A judge officially declared that amount was owed to Kareem Bellamy, 48, as compensation for his being convicted and incarcerated for 16 years for a murder that he did not commit. It was the latest in a long series of such cases in New York which has exonerees like Bellamy, advocates for the wrongfully convicted and some people in the legal profession saying that there's a notable flaw in the criminal justice system.

Even though he'd just been told that he was going receive a healthy seven-figure compensation check, Bellamy told PIX11 News that while he welcomed the money, what it was meant to compensate for is priceless.

"If I had to do it again," he said, "I want my life back, to be with my kids."
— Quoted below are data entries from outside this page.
Lemma digits2_inv (a b : ascii) (v : Z) :
  JSDateText.digits2 a b = Some v ->
  exists x y,
    JSDateText.digit a = Some x /\ JSDateText.digit b = Some y
    /\ v = 10 * x + y /\ 0 <= x <= 9 /\ 0 <= y <= 9.
Proof.
  unfold JSDateText.digits2.
  destruct (JSDateText.digit a) as [x|] eqn:Ha; [|discriminate].
  destruct (JSDateText.digit b) as [y|] eqn:Hb; [|discriminate].
  intros H. apply Some_inj in H. exists x, y.
  pose proof (digit_bounds _ _ Ha). pose proof (digit_bounds _ _ Hb).
  repeat split; auto; lia.
Qed.

Lemma digits4_inv (a b c d : ascii) (v : Z) :
  JSDateText.digits4 a b c d = Some v ->
  exists p q,
    JSDateText.digits2 a b = Some p /\ JSDateText.digits2 c d = Some q
    /\ v = 100 * p + q /\ 0 <= p <= 99 /\ 0 <= q <= 99.
Proof.
  unfold JSDateText.digits4.
  destruct (JSDateText.digits2 a b) as [p|] eqn:Ha; [|discriminate].
  destruct (JSDateText.digits2 c d) as [q|] eqn:Hb; [|discriminate].
  intros H. apply Some_inj in H. exists p, q.
  pose proof (digits2_bounds _ _ _ Ha). pose proof (digits2_bounds _ _ _ Hb).
  repeat split; auto; lia.
Qed.

(** Numbers written with the same number of digits compare as their
    digits do, the leading ones first. *)
Lemma compare_positional (base a b a' b' : Z) :
  0 <= b < base -> 0 <= b' < base ->
  (base * a + b ?= base * a' + b') = thenCompare (a ?= a') (b ?= b').
Proof.
  intros Hb Hb'. destruct (Z.compare_spec a a') as [->|Hlt|Hgt]; cbn [thenCompare].
  - apply Z.add_compare_mono_l.
  - apply Z.compare_lt_iff. nia.
  - apply Z.compare_gt_iff. nia.
Qed.

Lemma compare_2digits (a b a' b' : ascii) (v v' : Z) :
  JSDateText.digits2 a b = Some v -> JSDateText.digits2 a' b' = Some v' ->
  (v ?= v') = thenCompare (Ascii.compare a a') (Ascii.compare b b').
Proof.
  intros H H'.
  destruct (digits2_inv _ _ _ H) as (x & y & Hx & Hy & -> & Bx & By).
  destruct (digits2_inv _ _ _ H') as (x' & y' & Hx' & Hy' & -> & Bx' & By').
  rewrite (ascii_compare_digits _ _ _ _ Hx Hx'),
    (ascii_compare_digits _ _ _ _ Hy Hy').
  apply compare_positional; lia.
Qed.

(** Two date strings of the form [YYYY-MM-DD] compare, code unit by code
    unit, as the dates they name. *)
Lemma localeCompare_dates (s1 s2 : string) (y1 m1 d1 y2 m2 d2 : Z) :
  JSDateText.readDate s1 = Some (y1, m1, d1, "") ->
  JSDateText.readDate s2 = Some (y2, m2, d2, "") ->
  localeCompare s1 s2 = compareDates (y1, m1, d1) (y2, m2, d2).
Proof.
  unfold JSDateText.readDate, localeCompare.
  do 10 (destruct s1 as [|? s1]; [discriminate|]).
  do 10 (destruct s2 as [|? s2]; [discriminate|]).
  repeat match goal with
         | |- context [Ascii.eqb ?c "-"] =>
             destruct (Ascii.eqb_spec c "-"); [subst c|]
         end; cbn [andb]; try discriminate.
  repeat match goal with
         | |- context [JSDateText.digits4 ?a ?b ?c ?d] =>
             let E := fresh "E" in
             destruct (JSDateText.digits4 a b c d) eqn:E; [|discriminate]
         | |- context [JSDateText.digits2 ?a ?b] =>
             let E := fresh "E" in
             destruct (JSDateText.digits2 a b) eqn:E; [|discriminate]
         end.
  intros H1 H2.
  apply Some_inj in H1, H2.
  injection H1 as -> -> -> ->. injection H2 as -> -> -> ->.
  cbn [String.compare compareDates].
  repeat match goal with
         | E : JSDateText.digits4 _ _ _ _ = Some _ |- _ =>
             let p := fresh "p" in let q := fresh "q" in
             destruct (digits4_inv _ _ _ _ _ E) as (p & q & ? & ? & -> & ? & ?);
             clear E
         end.
  rewrite (compare_positional 100) by lia.
  repeat match goal with
         | E : JSDateText.digits2 ?a ?b = Some ?v,
           E' : JSDateText.digits2 ?a' ?b' = Some ?v'
           |- context [?v ?= ?v'] =>
             rewrite (compare_2digits a b a' b' v v' E E')
         end.
  rewrite !ascii_compare_refl.
  repeat match goal with
         | |- context [Ascii.compare ?a ?b] => destruct (Ascii.compare a b)
         end; reflexivity.
Qed.




(** The example of the specification: of three upcoming events of one
    day, one without a time, one at 09:00 and one at 17:00, the next event
    is the one without a time, in whatever order they are given; and
    without upcoming events there is no next event. *)
Example nextEvent_three_events_of_a_day :
  nextEventOf sampleInstant [dayAllDay; dayAt0900; dayAt1700] = Some dayAllDay
  /\ nextEventOf sampleInstant [dayAllDay; dayAt1700; dayAt0900] = Some dayAllDay
  /\ nextEventOf sampleInstant [dayAt0900; dayAllDay; dayAt1700] = Some dayAllDay
  /\ nextEventOf sampleInstant [dayAt0900; dayAt1700; dayAllDay] = Some dayAllDay
  /\ nextEventOf sampleInstant [dayAt1700; dayAllDay; dayAt0900] = Some dayAllDay
  /\ nextEventOf sampleInstant [dayAt1700; dayAt0900; dayAllDay] = Some dayAllDay
  /\ nextEventOf sampleInstant [dayAt0900; dayAt1700] = Some dayAt0900
  /\ nextEventOf sampleInstant [allDayEvent 5 "Past" "2020-01-01"] = None
  /\ nextEventOf sampleInstant [] = None.
Proof. vm_compute. repeat split; reflexivity. Qed.

(* ================================================================== *)
(** ** Occurrences of a pattern in a text *)
(* ================================================================== *)

Lemma prefix_cons (a b : ascii) (p s : string) :
  prefix (String a p) (String b s) = Ascii.eqb a b && prefix p s.
Proof.
  cbn [prefix]. destruct (Ascii.ascii_dec a b) as [->|Hne].
  - now rewrite Ascii.eqb_refl.
  - apply Ascii.eqb_neq in Hne. now rewrite Hne.
Qed.

Lemma prefix_nil_l (s : string) : prefix "" s = true.
Proof. destruct s; reflexivity. Qed.

Lemma prefix_length (p s : string) :
  prefix p s = true -> (String.length p <= String.length s)%nat.
Proof.
  revert s. induction p as [|a p IH]; intros [|b s] H; simpl; try lia.
  - discriminate H.
  - rewrite prefix_cons in H. apply andb_true_iff in H as [_ H].
    apply IH in H. lia.
Qed.

Lemma prefix_append (p a b : string) :
  prefix p a = true -> prefix p (a ++ b) = true.
Proof.
  revert a. induction p as [|x p IH]; intros a H; [apply prefix_nil_l|].
  destruct a as [|y a]; [discriminate H|].
  cbn [append]. rewrite prefix_cons in *.
  apply andb_true_iff in H as [H1 H2]. rewrite H1. cbn. now apply IH.
Qed.

(** A character that is not in the pattern stops every match. *)
Lemma prefix_stop (c : ascii) (p a b : string) :
  hasChar c p = false -> prefix p (a ++ String c b) = prefix p a.
Proof.
  revert a. induction p as [|x p IH]; intros a H.
  - now rewrite !prefix_nil_l.
  - cbn [hasChar] in H. apply orb_false_iff in H as [Hx Hp].
    destruct a as [|y a].
    + cbn [append]. rewrite prefix_cons, Hx. reflexivity.
    + cbn [append]. rewrite !prefix_cons, (IH a Hp). reflexivity.
Qed.

Lemma prefix_compat (p x v : string) :
  prefix p (x ++ v) = true -> compat p x = true.
Proof.
  revert x. induction p as [|a p IH]; intros [|b x] H; try reflexivity.
  cbn [append] in H. rewrite prefix_cons in H.
  apply andb_true_iff in H as [H1 H2].
  cbn [compat]. rewrite H1. cbn. now apply IH.
Qed.

Lemma includes_nil_l (s : string) : includes "" s = true.
Proof. destruct s; reflexivity. Qed.

Lemma includes_prefix (p s : string) : prefix p s = true -> includes p s = true.
Proof. destruct s as [|a s]; intros H; cbn [includes]; [exact H | now rewrite H]. Qed.

Lemma includes_append_r (p a b : string) :
  includes p b = true -> includes p (a ++ b) = true.
Proof.
  intros H. induction a as [|x a IH]; [exact H|].
  cbn [append includes]. rewrite IH. apply orb_true_r.
Qed.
In 1995, Bellamy proclaimed his innocence in court while on trial for the murder of James Abbott Jr.

Two men had been seen stabbing Abbott on a busy boulevard in Far Rockaway during a daytime attack, but witnesses who were later proven to have been compensated to testify against Bellamy convinced a jury that he had done the crime, even though he was at home, blocks away, at the time of the murder.

Bellamy had to be carried out of the courtroom, weeping, after a jury, whose members were also in tears, found him guilty and sent him to prison two decades ago.

After 16 years in custody, Bellamy was exonerated, but his pain and difficulty were by no means over.

"Getting out is the least of your problems," Bellamy told PIX11 News.

After 16 years of not being present for his three children, not being able to show any emotion while behind bars and other problems of deprivation, he said the desolation continued after the charges were dropped against him.

"You go through psychological trauma," he said.

He is at least not alone, tragically and ironically, in having experienced a wrongful conviction, exoneration and subsequent feelings of depravity. In the last five years alone, New York has seen 59 people get exonerated. Nearly all of the cases were in New York City.

Jeffrey Deskovic, an advocate for the exonerated, told PIX11 News that in addition to reducing the number of wrongful convictions, the state of New York needs to work to speed up the process in which wrongfully convicted people are compensated.

"You took less than a year to wrongfully convict him, why so long to exonerate him?" Deskovic asked.

Deskovic was wrongfully convicted of a rape and murder, and served 16 years before being released.

He's been awarded millions in compensation, but Deskovic has used a generous portion of his money to create a foundation that helps people like Bellamy cope, since has no program in place to help.

"They don't provide anything," said Deskovic. "They throw you out, and it's survive as best you can."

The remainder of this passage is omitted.